Singer's searing work looks at war, oppression
By Bob Gendron | Special to the Tribune
October 29, 2007
American music is rife with performers who sing about death. Much rarer is the artist who attempts to speak for the dead. Bringing voices to the deceased and oppressed has long been the specialty of singer-pianist Diamanda Galas. In a recording career that has spanned 25 years and multiple languages, she has tackled taboo topics such as AIDS, dementia and clinical depression before they became mainstream concerns.
The San Diego native also proved ahead of the curve on the subject of the World War I-era killings of Armenians by Ottoman Turks. The topic is currently making headlines as Congress has been considering a resolution labeling the killings "genocide." Such a resolution could have a negative effect on Turkey's cooperation with the U.S. in the Iraq war. In an age in which coverups, human torture and war plague dozens of nations, the issue has never been more relevant. Galas knows this.

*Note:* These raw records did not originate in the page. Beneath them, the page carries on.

(* ===== verification/Scanner.v ===== *)
(** * The content scanner

    [ContentScannerService] of [src/modules/notify/content-scanner.service.ts]:
    the two tables of patterns, expression by expression, and [scan]. *)

From Stdlib Require Import Ascii String.
From S2P Require Import Prelude Schema Regex.

Open Scope string_scope.
Open Scope Z_scope.

Record SuspiciousPattern := {
  sp_pattern : re;
  sp_weight : Z;
  sp_label : string;
}.

Definition rule (pattern : re) (weight : Z) (label : string) : SuspiciousPattern :=
  {| sp_pattern := pattern; sp_weight := weight; sp_label := label |}.

Definition SUSPICIOUS_PATTERNS : list SuspiciousPattern := [
  rule (lit "claim" · sp · opt (lit "your" · sp) · lit "airdrop" · sp · lit "now")%re
    35 "fake_airdrop_urgency";
  rule (lit "connect" · sp · opt (lit "your" · sp) · lit "wallet" · sp · lit "to" · sp ·
        lit "verify")%re
    40 "wallet_drainer_pattern";
  rule (lit "verify" · sp · opt (lit "your" · sp) · lit "wallet" · sp ·
        opt (lit "to" · sp) · words ["claim"; "receive"])%re
    35 "verify_to_claim";
  rule (words ["click"; "tap"] · sp · words ["here"; "below"] · sp · lit "to" · sp ·
        words ["claim"; "collect"; "receive"] · sp · words ["free"; "bonus"])%re
    30 "click_to_claim_free";
  rule (words ["bit.ly"; "tinyurl.com"; "t.co"; "goo.gl"; "ow.ly"; "is.gd"; "buff.ly"] ·
        words ["\"; "/"; "?"])%re
    25 "url_shortener";
  rule (lit "urgent" · upto 20 (Chr is_dot) · lit "action" · upto 20 (Chr is_dot) ·
        lit "required")%re
    20 "phishing_urgency";
  rule (lit "your" · sp · words ["account"; "wallet"; "funds"] · sp ·
        opt (lit "has" · sp · lit "been" · sp) · words ["compromised"; "hacked"; "flagged"])%re
    40 "account_compromise_scare";
  rule (words ["send"; "transfer"] · sp · digits · sp0 ·
        words ["eth"; "sol"; "bnb"; "usdc"; "usdt"] · sp · lit "to" · sp ·
        opt (lit "this" · sp) · words ["address"; "wallet"])%re
    50 "transfer_to_address";
  rule (words ["metamask"; "phantom"; "trustwallet"; "ledger"] · sp ·
        words ["support"; "team"; "official"] · sp · words ["here"; "is"])%re
    45 "wallet_impersonation";
  rule (oneof [lit "double" · opt (lit "d"); lit "multiplie" · opt (lit "d");
               lit "guarantee" · opt (lit "d")] · sp · opt (lit "your" · sp) ·
        words ["profit"; "return"; "investment"])%re
    30 "pump_dump_language";
  rule (oneof [lit "limited" · sp · lit "time"; lit "exclusive";
               lit "only" · sp · digits · sp · lit "spot" · opt (lit "s")] · sp · lit "offer")%re
    15 "scarcity_manipulation";
  rule (oneof [lit "seed" · sp · lit "phrase"; lit "private" · sp · lit "key";
               lit "recovery" · sp · lit "phrase"; lit "mnemonic"])%re
    60 "seed_phrase_request";
  rule (words ["enter"; "provide"; "confirm"; "share"] · sp · opt (lit "your" · sp) ·
        words ["password"; "credentials"; "login"])%re
    30 "credential_phishing"
].

Definition ALLOW_TERMS : list re := [
  oneof [lit "liquidation" · sp · lit "threshold"; lit "health" · sp · lit "factor";
         lit "collateral" · sp · lit "ratio"];
  oneof [lit "staking" · sp · lit "reward" · opt (lit "s"); lit "validator" · sp · lit "epoch";
         lit "governance" · sp · lit "proposal"];
  oneof [lit "price" · sp · lit "alert"; lit "market" · sp · lit "order";
         lit "limit" · sp · lit "order"; lit "slippage"];
  lit "transaction" · sp · words ["confirmed"; "failed"; "pending"];
  oneof [lit "your" · sp · lit "position"; lit "open" · sp · lit "position";
         lit "close" · sp · lit "position"]
]%re.

Record ScanResult := {
  riskScore : Z;
  sc_verdict : verdict;
  triggeredRules : list string;
}.

Definition verdict_of (score : Z) : verdict :=
  if 70 <=? score then Block else if 40 <=? score then Review else Pass.

(** [`${subject}\n${body}`] *)
Definition scan_text (subject body : string) : string :=
  subject +:+ String "010" body.

(** The body of the first loop of [scan], and of the second. *)
Definition suspect_step (text : string) (st : Z * list string) (p : SuspiciousPattern) :
    Z * list string :=
  if re_test (sp_pattern p) text
  then (st.1 + sp_weight p, st.2 ++ [sp_label p])%list
  else st.

Definition allow_step (text : string) (score : Z) (safe : re) : Z :=
  if re_test safe text then Z.max 0 (score - 10) else score.

(** [ContentScannerService.scan] *)
Definition scan (subject body : string) : ScanResult :=
  let text := scan_text subject body in
  let '(score, triggered) := foldl (suspect_step text) (0, []) SUSPICIOUS_PATTERNS in
  let score := foldl (allow_step text) score ALLOW_TERMS in
  let score := Z.min 100 score in
  {| riskScore := score; sc_verdict := verdict_of score; triggeredRules := triggered |}.

(** ** Lemmas *)

Lemma weights_range : Forall (λ p, 15 ≤ sp_weight p ≤ 60) SUSPICIOUS_PATTERNS.
Proof. repeat (constructor; [cbn; lia |]). constructor. Qed.

(** The rules a text triggers, and how many safe terms it has. *)
Definition hits (text : string) : list SuspiciousPattern :=
  List.filter (λ p, re_test (sp_pattern p) text) SUSPICIOUS_PATTERNS.
Definition safe_terms (text : string) : Z :=
  Z.of_nat (length (List.filter (λ r, re_test r text) ALLOW_TERMS)).
Definition total_weight (ps : list SuspiciousPattern) : Z :=
  foldr (λ p n, sp_weight p + n) 0 ps.

#[local] Opaque SUSPICIOUS_PATTERNS ALLOW_TERMS.

Lemma suspect_fold text ps st :
  let hit := List.filter (λ p, re_test (sp_pattern p) text) ps in
  foldl (suspect_step text) st ps =
    (st.1 + total_weight hit, st.2 ++ (sp_label <$> hit))%list.
Proof.
  revert st. induction ps as [|p ps IH]; intros [n l]; cbn.
  { by rewrite Z.add_0_r, app_nil_r. }
  rewrite IH. unfold suspect_step. destruct (re_test _ _); cbn; [| done].
  by rewrite <- app_assoc, Z.add_assoc.
Qed.

Lemma allow_fold text rs n :
  0 ≤ n →
  foldl (allow_step text) n rs =
    Z.max 0 (n - 10 * Z.of_nat (length (List.filter (λ r, re_test r text) rs))).
Proof.
  revert n. induction rs as [|r rs IH]; intros n Hn; cbn [foldl List.filter length].
  { cbn. lia. }
  unfold allow_step at 2. destruct (re_test r text); rewrite IH by lia; cbn [length]; lia.
Qed.

Lemma hits_weights text : Forall (λ p, 15 ≤ sp_weight p ≤ 60) (hits text).
Proof.
  pose proof weights_range as H. unfold hits. rewrite list.Forall_forall in *.
  intros p Hp. apply H. apply list_elem_of_In, filter_In in Hp as [Hp _].
  by apply list_elem_of_In.
Qed.

Lemma total_weight_bounds ps :
  Forall (λ p, 15 ≤ sp_weight p ≤ 60) ps →
  15 * Z.of_nat (length ps) ≤ total_weight ps ≤ 60 * Z.of_nat (length ps).
Proof. induction 1; cbn [total_weight foldr length] in *; [lia |]. fold (total_weight l) in *. lia. Qed.

Lemma scan_score subject body :
  let text := scan_text subject body in
  riskScore (scan subject body) =
    Z.min 100 (Z.max 0 (total_weight (hits text) - 10 * safe_terms text)).
Proof.
  intros text. unfold scan. fold text. rewrite suspect_fold. fold (hits text).
  cbn [fst snd riskScore].
  pose proof (total_weight_bounds _ (hits_weights text)) as Hw.
  rewrite allow_fold by lia. done.
Qed.

Lemma scan_rules subject body :
  sc_verdict (scan subject body) = verdict_of (riskScore (scan subject body)) ∧
  triggeredRules (scan subject body) = sp_label <$> hits (scan_text subject body).
Proof. unfold scan. rewrite suspect_fold. split; reflexivity. Qed.

(** ** Properties *)

(** C8.  [scan] in closed form: the rules reported are exactly those with a
    match somewhere in the text, in the order of the table; the score is the
    sum of their weights less ten per safe term, kept within 0 and 100; and
    the verdict is read off the score. *)
Theorem scan_spec subject body :
  let text := scan_text subject body in
  let res := scan subject body in
  riskScore res = Z.min 100 (Z.max 0 (total_weight (hits text) - 10 * safe_terms text)) ∧
  0 ≤ riskScore res ≤ 100 ∧
  sc_verdict res = verdict_of (riskScore res) ∧
  triggeredRules res = sp_label <$> hits text ∧
  (∀ p, p ∈ hits text ↔ p ∈ SUSPICIOUS_PATTERNS ∧
     ∃ pre mid post, list_ascii_of_string text = (pre ++ mid ++ post)%list ∧
       matches (sp_pattern p) mid).
Proof.
  intros text res. destruct (scan_rules subject body) as [Hv Ht].
  pose proof (scan_score subject body) as Hs. cbn zeta in Hs. fold text res in Hs.
  split_and!; [done | lia | lia | done | done |].
  intros p. rewrite <- re_test_correct. unfold hits.
  by rewrite !list_elem_of_In, filter_In.
Qed.

(** No single rule blocks a notification: a blocked text triggers at
    least two of them; and a text that triggers none passes with score 0. *)
Theorem scan_block_needs_two subject body :
  let res := scan subject body in
  (sc_verdict res = Block → (2 ≤ length (triggeredRules res))%nat) ∧
  (triggeredRules res = [] → sc_verdict res = Pass ∧ riskScore res = 0).
Proof.
  cbn zeta. destruct (scan_rules subject body) as [-> ->].
  pose proof (total_weight_bounds _ (hits_weights (scan_text subject body))) as Hw.
  assert (0 ≤ safe_terms (scan_text subject body)) by (unfold safe_terms; lia).
  rewrite scan_score, length_fmap. unfold verdict_of. split.
  - destruct (Z.leb_spec 70 (Z.min 100 (Z.max 0
      (total_weight (hits (scan_text subject body)) - 10 * safe_terms (scan_text subject body)))));
      [intros _; lia |].
    by destruct (40 <=? _).
  - intros ->%fmap_nil_inv. cbn. rewrite Z.max_l by lia. done.
Qed.

#[local] Transparent SUSPICIOUS_PATTERNS ALLOW_TERMS.

Example scan_phishing :
  scan "Urgent: action required" "Connect your  wallet to VERIFY, share your Seed Phrase" =
  {| riskScore := 100; sc_verdict := Block;
     triggeredRules := ["wallet_drainer_pattern"; "phishing_urgency"; "seed_phrase_request"] |}.
Proof. vm_compute. reflexivity. Qed.

Example scan_alert :
  scan "Liquidation" "Your position: health factor 1.02, never share your private key" =
  {| riskScore := 40; sc_verdict := Review; triggeredRules := ["seed_phrase_request"] |}.
Proof. vm_compute. reflexivity. Qed.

So, too, do the vocalist's fans, who rarely get an opportunity to see her live. Not surprisingly, after-market tickets to Galas' Thursday and Saturday shows at the Museum of Contemporary Art -- her first local appearances in more than a decade -- commanded upward of $100. The diversity of the audience mirrored that of Galas' repertoire. Before the doors opened, leather-clad bikers and makeup-caked goths mingled with professional types in the venue's bright-white lobby.

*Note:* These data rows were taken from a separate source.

(** The segments are the text, cut. *)
Lemma segments_from_text fuel r c : segments_from fuel r c ≫= segment_text = after c.
Proof.
  revert c. induction fuel as [|fuel IH]; intros c; cbn; [by rewrite app_nil_r |].
  destruct (rx_at r c) as [[c' cs]|] eqn:Hr.
  - apply rx_at_moved in Hr as Hm. destruct (Nat.eqb_spec (length (after c')) (length (after c))) as [He | He].
    + pose proof (moved_length _ _ _ Hm). assert (between_cursors c c' = []) as Hb
        by (apply nil_length_inv; lia). cbn. destruct (after c) as [|y s] eqn:Hs; cbn; rewrite Hb; [done |].
      rewrite IH. destruct (advance_moved c y s Hs) as [Ha _]. by rewrite <- Hs, Ha.
    + cbn. rewrite IH. symmetry. apply Hm.
  - destruct (after c) as [|y s] eqn:Hs; [done |]. cbn. rewrite IH.
    destruct (advance_moved c y s Hs) as [Ha _]. by rewrite <- Hs, Ha.
Qed.

Lemma segments_text r s : segments r s ≫= segment_text = s.
Proof. apply segments_from_text. Qed.

(** A replacement that puts back what was matched changes nothing. *)
Lemma replace_id r s : replace r (λ t _, t) s = s.
Proof.
  rewrite <- (segments_text r s) at 2. unfold replace.
  induction (segments r s) as [|[] l IH]; cbn in *; congruence.
Qed.

(** ** Runs of a class of units *)

Fixpoint while (p : N → bool) (s : text) : text :=
  match s with
  | [] => []
  | x :: s' => if p x then x :: while p s' else []
  end.

Fixpoint skip (t : text) (c : cursor) : cursor :=
  match t with [] => c | _ :: t' => skip t' (advance c) end.

Lemma skip_moved t s c : after c = t ++ s → moved t c (skip t c).
Proof.
  revert c. induction t as [|x t IH]; intros c Hc; [apply moved_refl |]. cbn.
  pose proof (advance_moved c x (t ++ s) Hc) as Hm. apply (moved_trans [x] t _ _ _ Hm), IH.
  destruct Hm as [Ha _]. rewrite Hc in Ha. by injection Ha.
Qed.

Lemma while_prefix p s : ∃ s', s = while p s ++ s' ∧ ∀ x t, s' = x :: t → p x = false.
Proof.
  induction s as [|y s (s' & Hs & Hx)]; [by exists [] |]. cbn. destruct (p y) eqn:Hp.
  - exists s'. cbn. by rewrite <- Hs.
  - exists (y :: s). split; [done |]. by intros ? ? [= <- <-].
Qed.

(** A continuation that cannot start on a unit of the class sees the longest
    run: backtracking into a greedy repetition of the class is pointless. *)
Lemma star_class {X : Type} p (k : cursor → captures → option X) fuel c cs :
  (length (after c) ≤ fuel)%nat →
  (∀ c' cs' x s, after c' = x :: s → p x = true → k c' cs' = None) →
  repeat_match (rmatch (RChar p)) true k fuel c cs = k (skip (while p (after c)) c) cs.
Proof.
  intros Hf Hk. revert c Hf. induction fuel as [|fuel IH]; intros c Hf.
  - cbn. destruct (after c); [done | cbn in Hf; lia].
  - cbn. unfold step. destruct (after c) as [|x s] eqn:Hc; [done |]. cbn.
    destruct (p x) eqn:Hp; [| done]. cbn.
    replace (length s =? S (length s))%nat with false by (symmetry; apply Nat.eqb_neq; lia).
    rewrite IH by (cbn in *; lia). cbn.
    replace (advance c) with {| before := x :: before c; after := s |}
      by (unfold advance, step; by rewrite Hc).
    rewrite (Hk c cs x s Hc Hp). by destruct (k _ cs).
Qed.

Onstage Thursday, performing her "Songs of Exile" program, Galas embodied the opposite feel. Seated at a grand piano and outfitted in a sleeveless black dress, she channeled voices of the murdered, widowed and tormented via a dramatic solo performance whose harrowing intensity evoked that of an exorcism. Stark lighting enhanced the gloom.
Drawing on the prose of exiled poets and interpreting an array of international compositions, Galas employed a startling multioctave range. Trilled notes and elongated syllables stood as expressions of soul-stealing trauma and resentful anger. Her vocal outbursts often fell outside the boundaries of conventional singing, instead taking on the form of spasms and wails. Staring only at a songbook during the 80-minute concert, Galas seemed in a trance, inhabiting the scorned personas of the narratives.
She hissed the seething "Anoixe" and shivered through Middle Eastern lamentations. Changing intonation at will, she employed a husky, guttural timbre that sounded like that of a mourning East European grandmother. A billowing delivery gave the impression of a madwoman speaking in tongues. Melodic episodes ("Epistola a Los Transeuntes") and poignant ballads ("Heaven Have Mercy") juxtaposed darker classical fare. But any relief was illusory.
Fittingly, Galas drained the humor from a set-closing rendition of Johnny Cash's "25 Minutes to Go." Inserting a female into the male role, she mocked spiritual deliverance and resigned herself to the gallows, bringing a haunting end to a song cycle where no man or god provided comfort.